> _What you have to do_:
From the listing below, work out how many lines contain "assert". Reply with that number only.

> _Data records_:
=== Begin Enclosure ===

Lemma add_pending_ram_within rl account d rl' x : limits_inv rl -> add_pending_ram_usage rl account d = Ok rl' ->
  x <> account \/ d <= 0 -> within_ram rl x -> within_ram rl' x.
Proof.
  intros I H Hx (l & u & Hl & Hu & Hw)%within_ram_rows. apply within_ram_rows. unfold add_pending_ram_usage in H.
  destruct (Z.eqb_spec d 0) as [->|Hd]; [injection H as <-; by exists l, u|]. apply bind_Ok in H as (v & Hv%get_row_Ok & H). inv_result.
  exists l. unfold get_account_limits in *. cbn. destruct (decide (x = account)) as [->|Hne].
  - rewrite Hv in Hu. injection Hu as ->. eexists. rewrite lookup_insert_eq. split_and!; [done..|]. cbn. destruct Hx as [|Hx]; [done|].
    destruct (ri_usages _ (li_rows _ I) _ _ Hv) as [_ _ Hr]. unfold u64 in Hr.
    assert (Hw' : wrap64 (- d) <= ram_usage u) by (destruct (Z.leb_spec 0 d); [lia|cbn in E0; lia]).
    destruct (wrap64_u64 (- d)) as [Hw0 _]. enough (wrap64 (ram_usage u + d) = ram_usage u - wrap64 (- d)) as -> by lia.
    unfold wrap64 in *. rewrite <- (Z.mod_small (ram_usage u - - d mod 2 ^ 64) (2 ^ 64)) by lia.
    rewrite Zminus_mod_idemp_r. f_equal. lia.
  - exists u. by rewrite lookup_insert_ne.
Qed.

Lemma set_account_limits_within rl account ram net cpu decreased rl' x : set_account_limits rl account ram net cpu = Ok (decreased, rl') ->
  x <> account \/ decreased = false -> within_ram rl x -> within_ram rl' x.
Proof.
  intros H Hx (l & u & Hl & Hu & Hw)%within_ram_rows. apply within_ram_rows. unfold set_account_limits in H. apply bind_Ok in H as (l0 & H0 & H).
  injection H as <- <-. unfold get_account_limits in *. cbn. destruct (decide (x = account)) as [->|Hne].
  - destruct Hx as [|Hx]; [done|]. rewrite lookup_insert_eq. eexists _, u. split_and!; [done..|]. cbn.
    assert (l0 = l) as -> by (destruct (limits rl !! (true, account)); congruence).
    destruct (Z.leb_spec 0 ram), (Z.ltb_spec (ram_bytes l) 0), (Z.ltb_spec ram (ram_bytes l)); try done; lia.
  - exists l, u. rewrite !lookup_insert_ne by congruence. done.
Qed.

=== End Enclosure ===

> _Reply to the task_:
2